● HOW TO COMPLETE THIS TASK
Each entry needs to be retyped exactly, with nothing added or dropped.

##### TASK DATA

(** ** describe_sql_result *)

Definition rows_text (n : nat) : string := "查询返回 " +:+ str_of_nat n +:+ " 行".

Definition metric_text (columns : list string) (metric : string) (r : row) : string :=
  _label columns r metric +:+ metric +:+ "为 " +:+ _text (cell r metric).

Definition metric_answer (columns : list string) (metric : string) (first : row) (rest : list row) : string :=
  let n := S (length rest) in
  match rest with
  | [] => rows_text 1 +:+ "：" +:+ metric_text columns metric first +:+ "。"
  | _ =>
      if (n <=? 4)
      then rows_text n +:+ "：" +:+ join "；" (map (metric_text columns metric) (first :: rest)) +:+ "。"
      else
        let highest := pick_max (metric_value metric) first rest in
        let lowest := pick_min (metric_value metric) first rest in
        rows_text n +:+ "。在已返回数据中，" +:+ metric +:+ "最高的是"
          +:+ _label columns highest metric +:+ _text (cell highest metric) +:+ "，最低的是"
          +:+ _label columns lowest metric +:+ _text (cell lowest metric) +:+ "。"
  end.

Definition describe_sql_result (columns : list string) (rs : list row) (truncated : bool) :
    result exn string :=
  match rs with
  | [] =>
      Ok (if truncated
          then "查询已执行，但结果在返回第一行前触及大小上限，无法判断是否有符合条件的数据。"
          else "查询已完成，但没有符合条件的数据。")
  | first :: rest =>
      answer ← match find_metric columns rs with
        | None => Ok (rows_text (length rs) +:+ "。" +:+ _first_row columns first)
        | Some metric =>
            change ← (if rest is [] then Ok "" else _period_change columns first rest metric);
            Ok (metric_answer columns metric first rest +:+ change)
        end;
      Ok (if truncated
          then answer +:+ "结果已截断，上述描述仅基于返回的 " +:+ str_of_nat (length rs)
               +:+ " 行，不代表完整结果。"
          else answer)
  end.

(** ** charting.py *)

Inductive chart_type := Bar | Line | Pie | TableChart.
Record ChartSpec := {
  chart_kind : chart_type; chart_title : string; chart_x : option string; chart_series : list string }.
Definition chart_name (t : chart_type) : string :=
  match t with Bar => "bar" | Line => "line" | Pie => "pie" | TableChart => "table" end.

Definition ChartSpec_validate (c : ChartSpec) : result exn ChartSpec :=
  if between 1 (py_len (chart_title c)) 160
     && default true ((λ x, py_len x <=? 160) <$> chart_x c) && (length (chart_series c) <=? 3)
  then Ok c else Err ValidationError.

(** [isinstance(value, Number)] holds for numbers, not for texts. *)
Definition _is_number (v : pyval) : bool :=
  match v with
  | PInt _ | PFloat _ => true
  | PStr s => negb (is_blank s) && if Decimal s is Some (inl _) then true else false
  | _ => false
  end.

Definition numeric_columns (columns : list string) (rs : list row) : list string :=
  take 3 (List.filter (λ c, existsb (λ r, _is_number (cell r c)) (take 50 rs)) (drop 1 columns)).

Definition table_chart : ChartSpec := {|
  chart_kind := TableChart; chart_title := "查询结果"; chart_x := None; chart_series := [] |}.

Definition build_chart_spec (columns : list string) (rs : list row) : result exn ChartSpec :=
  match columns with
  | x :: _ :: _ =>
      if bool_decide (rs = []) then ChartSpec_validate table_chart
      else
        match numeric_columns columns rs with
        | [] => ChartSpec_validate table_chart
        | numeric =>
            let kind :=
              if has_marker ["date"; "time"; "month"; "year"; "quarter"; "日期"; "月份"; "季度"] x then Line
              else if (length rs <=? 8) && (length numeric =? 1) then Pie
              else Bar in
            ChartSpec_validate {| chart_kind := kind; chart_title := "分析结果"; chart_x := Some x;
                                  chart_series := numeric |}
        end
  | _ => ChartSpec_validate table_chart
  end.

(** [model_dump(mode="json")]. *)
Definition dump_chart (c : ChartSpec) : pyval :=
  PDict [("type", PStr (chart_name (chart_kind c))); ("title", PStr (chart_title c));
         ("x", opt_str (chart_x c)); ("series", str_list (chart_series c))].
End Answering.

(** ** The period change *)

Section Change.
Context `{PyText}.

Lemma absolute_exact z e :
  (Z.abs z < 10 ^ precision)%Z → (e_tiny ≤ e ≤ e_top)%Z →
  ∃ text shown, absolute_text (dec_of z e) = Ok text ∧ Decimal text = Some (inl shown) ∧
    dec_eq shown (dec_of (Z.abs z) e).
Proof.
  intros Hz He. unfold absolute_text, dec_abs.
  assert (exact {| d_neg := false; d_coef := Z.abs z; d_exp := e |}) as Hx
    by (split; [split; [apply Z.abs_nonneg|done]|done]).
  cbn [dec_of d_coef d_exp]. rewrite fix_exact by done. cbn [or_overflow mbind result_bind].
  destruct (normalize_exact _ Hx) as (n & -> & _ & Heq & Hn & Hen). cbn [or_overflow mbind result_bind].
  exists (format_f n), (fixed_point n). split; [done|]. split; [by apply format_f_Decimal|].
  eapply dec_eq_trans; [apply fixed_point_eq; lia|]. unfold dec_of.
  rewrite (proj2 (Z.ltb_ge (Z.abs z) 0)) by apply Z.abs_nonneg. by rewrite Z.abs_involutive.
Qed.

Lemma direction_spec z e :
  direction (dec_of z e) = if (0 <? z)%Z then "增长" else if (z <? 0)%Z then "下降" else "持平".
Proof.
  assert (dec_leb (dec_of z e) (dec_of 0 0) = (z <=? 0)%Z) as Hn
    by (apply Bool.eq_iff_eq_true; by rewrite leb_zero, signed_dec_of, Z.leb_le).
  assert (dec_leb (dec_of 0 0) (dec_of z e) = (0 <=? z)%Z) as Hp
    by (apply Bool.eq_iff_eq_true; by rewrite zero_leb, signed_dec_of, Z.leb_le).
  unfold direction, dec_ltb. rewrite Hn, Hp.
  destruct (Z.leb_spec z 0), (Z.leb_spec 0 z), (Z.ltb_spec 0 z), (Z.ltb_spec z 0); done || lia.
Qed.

##########

● OUTPUT OF THE TASK
(** ** describe_sql_result *)

Definition rows_text (n : nat) : string := "查询返回 " +:+ str_of_nat n +:+ " 行".

Definition metric_text (columns : list string) (metric : string) (r : row) : string :=
  _label columns r metric +:+ metric +:+ "为 " +:+ _text (cell r metric).

Definition metric_answer (columns : list string) (metric : string) (first : row) (rest : list row) : string :=
  let n := S (length rest) in
  match rest with
  | [] => rows_text 1 +:+ "：" +:+ metric_text columns metric first +:+ "。"
  | _ =>
      if (n <=? 4)
      then rows_text n +:+ "：" +:+ join "；" (map (metric_text columns metric) (first :: rest)) +:+ "。"
      else
        let highest := pick_max (metric_value metric) first rest in
        let lowest := pick_min (metric_value metric) first rest in
        rows_text n +:+ "。在已返回数据中，" +:+ metric +:+ "最高的是"
          +:+ _label columns highest metric +:+ _text (cell highest metric) +:+ "，最低的是"
          +:+ _label columns lowest metric +:+ _text (cell lowest metric) +:+ "。"
  end.

Definition describe_sql_result (columns : list string) (rs : list row) (truncated : bool) :
    result exn string :=
  match rs with
  | [] =>
      Ok (if truncated
          then "查询已执行，但结果在返回第一行前触及大小上限，无法判断是否有符合条件的数据。"
          else "查询已完成，但没有符合条件的数据。")
  | first :: rest =>
      answer ← match find_metric columns rs with
        | None => Ok (rows_text (length rs) +:+ "。" +:+ _first_row columns first)
        | Some metric =>
            change ← (if rest is [] then Ok "" else _period_change columns first rest metric);
            Ok (metric_answer columns metric first rest +:+ change)
        end;
      Ok (if truncated
          then answer +:+ "结果已截断，上述描述仅基于返回的 " +:+ str_of_nat (length rs)
               +:+ " 行，不代表完整结果。"
          else answer)
  end.

(** ** charting.py *)

Inductive chart_type := Bar | Line | Pie | TableChart.
Record ChartSpec := {
  chart_kind : chart_type; chart_title : string; chart_x : option string; chart_series : list string }.
Definition chart_name (t : chart_type) : string :=
  match t with Bar => "bar" | Line => "line" | Pie => "pie" | TableChart => "table" end.

Definition ChartSpec_validate (c : ChartSpec) : result exn ChartSpec :=
  if between 1 (py_len (chart_title c)) 160
     && default true ((λ x, py_len x <=? 160) <$> chart_x c) && (length (chart_series c) <=? 3)
  then Ok c else Err ValidationError.

(** [isinstance(value, Number)] holds for numbers, not for texts. *)
Definition _is_number (v : pyval) : bool :=
  match v with
  | PInt _ | PFloat _ => true
  | PStr s => negb (is_blank s) && if Decimal s is Some (inl _) then true else false
  | _ => false
  end.

Definition numeric_columns (columns : list string) (rs : list row) : list string :=
  take 3 (List.filter (λ c, existsb (λ r, _is_number (cell r c)) (take 50 rs)) (drop 1 columns)).

Definition table_chart : ChartSpec := {|
  chart_kind := TableChart; chart_title := "查询结果"; chart_x := None; chart_series := [] |}.

Definition build_chart_spec (columns : list string) (rs : list row) : result exn ChartSpec :=
  match columns with
  | x :: _ :: _ =>
      if bool_decide (rs = []) then ChartSpec_validate table_chart
      else
        match numeric_columns columns rs with
        | [] => ChartSpec_validate table_chart
        | numeric =>
            let kind :=
              if has_marker ["date"; "time"; "month"; "year"; "quarter"; "日期"; "月份"; "季度"] x then Line
              else if (length rs <=? 8) && (length numeric =? 1) then Pie
              else Bar in
            ChartSpec_validate {| chart_kind := kind; chart_title := "分析结果"; chart_x := Some x;
                                  chart_series := numeric |}
        end
  | _ => ChartSpec_validate table_chart
  end.

(** [model_dump(mode="json")]. *)
Definition dump_chart (c : ChartSpec) : pyval :=
  PDict [("type", PStr (chart_name (chart_kind c))); ("title", PStr (chart_title c));
         ("x", opt_str (chart_x c)); ("series", str_list (chart_series c))].
End Answering.

(** ** The period change *)

Section Change.
Context `{PyText}.

Lemma absolute_exact z e :
  (Z.abs z < 10 ^ precision)%Z → (e_tiny ≤ e ≤ e_top)%Z →
  ∃ text shown, absolute_text (dec_of z e) = Ok text ∧ Decimal text = Some (inl shown) ∧
    dec_eq shown (dec_of (Z.abs z) e).
Proof.
  intros Hz He. unfold absolute_text, dec_abs.
  assert (exact {| d_neg := false; d_coef := Z.abs z; d_exp := e |}) as Hx
    by (split; [split; [apply Z.abs_nonneg|done]|done]).
  cbn [dec_of d_coef d_exp]. rewrite fix_exact by done. cbn [or_overflow mbind result_bind].
  destruct (normalize_exact _ Hx) as (n & -> & _ & Heq & Hn & Hen). cbn [or_overflow mbind result_bind].
  exists (format_f n), (fixed_point n). split; [done|]. split; [by apply format_f_Decimal|].
  eapply dec_eq_trans; [apply fixed_point_eq; lia|]. unfold dec_of.
  rewrite (proj2 (Z.ltb_ge (Z.abs z) 0)) by apply Z.abs_nonneg. by rewrite Z.abs_involutive.
Qed.

Lemma direction_spec z e :
  direction (dec_of z e) = if (0 <? z)%Z then "增长" else if (z <? 0)%Z then "下降" else "持平".
Proof.
  assert (dec_leb (dec_of z e) (dec_of 0 0) = (z <=? 0)%Z) as Hn
    by (apply Bool.eq_iff_eq_true; by rewrite leb_zero, signed_dec_of, Z.leb_le).
  assert (dec_leb (dec_of 0 0) (dec_of z e) = (0 <=? z)%Z) as Hp
    by (apply Bool.eq_iff_eq_true; by rewrite zero_leb, signed_dec_of, Z.leb_le).
  unfold direction, dec_ltb. rewrite Hn, Hp.
  destruct (Z.leb_spec z 0), (Z.leb_spec 0 z), (Z.ltb_spec 0 z), (Z.ltb_spec z 0); done || lia.
Qed.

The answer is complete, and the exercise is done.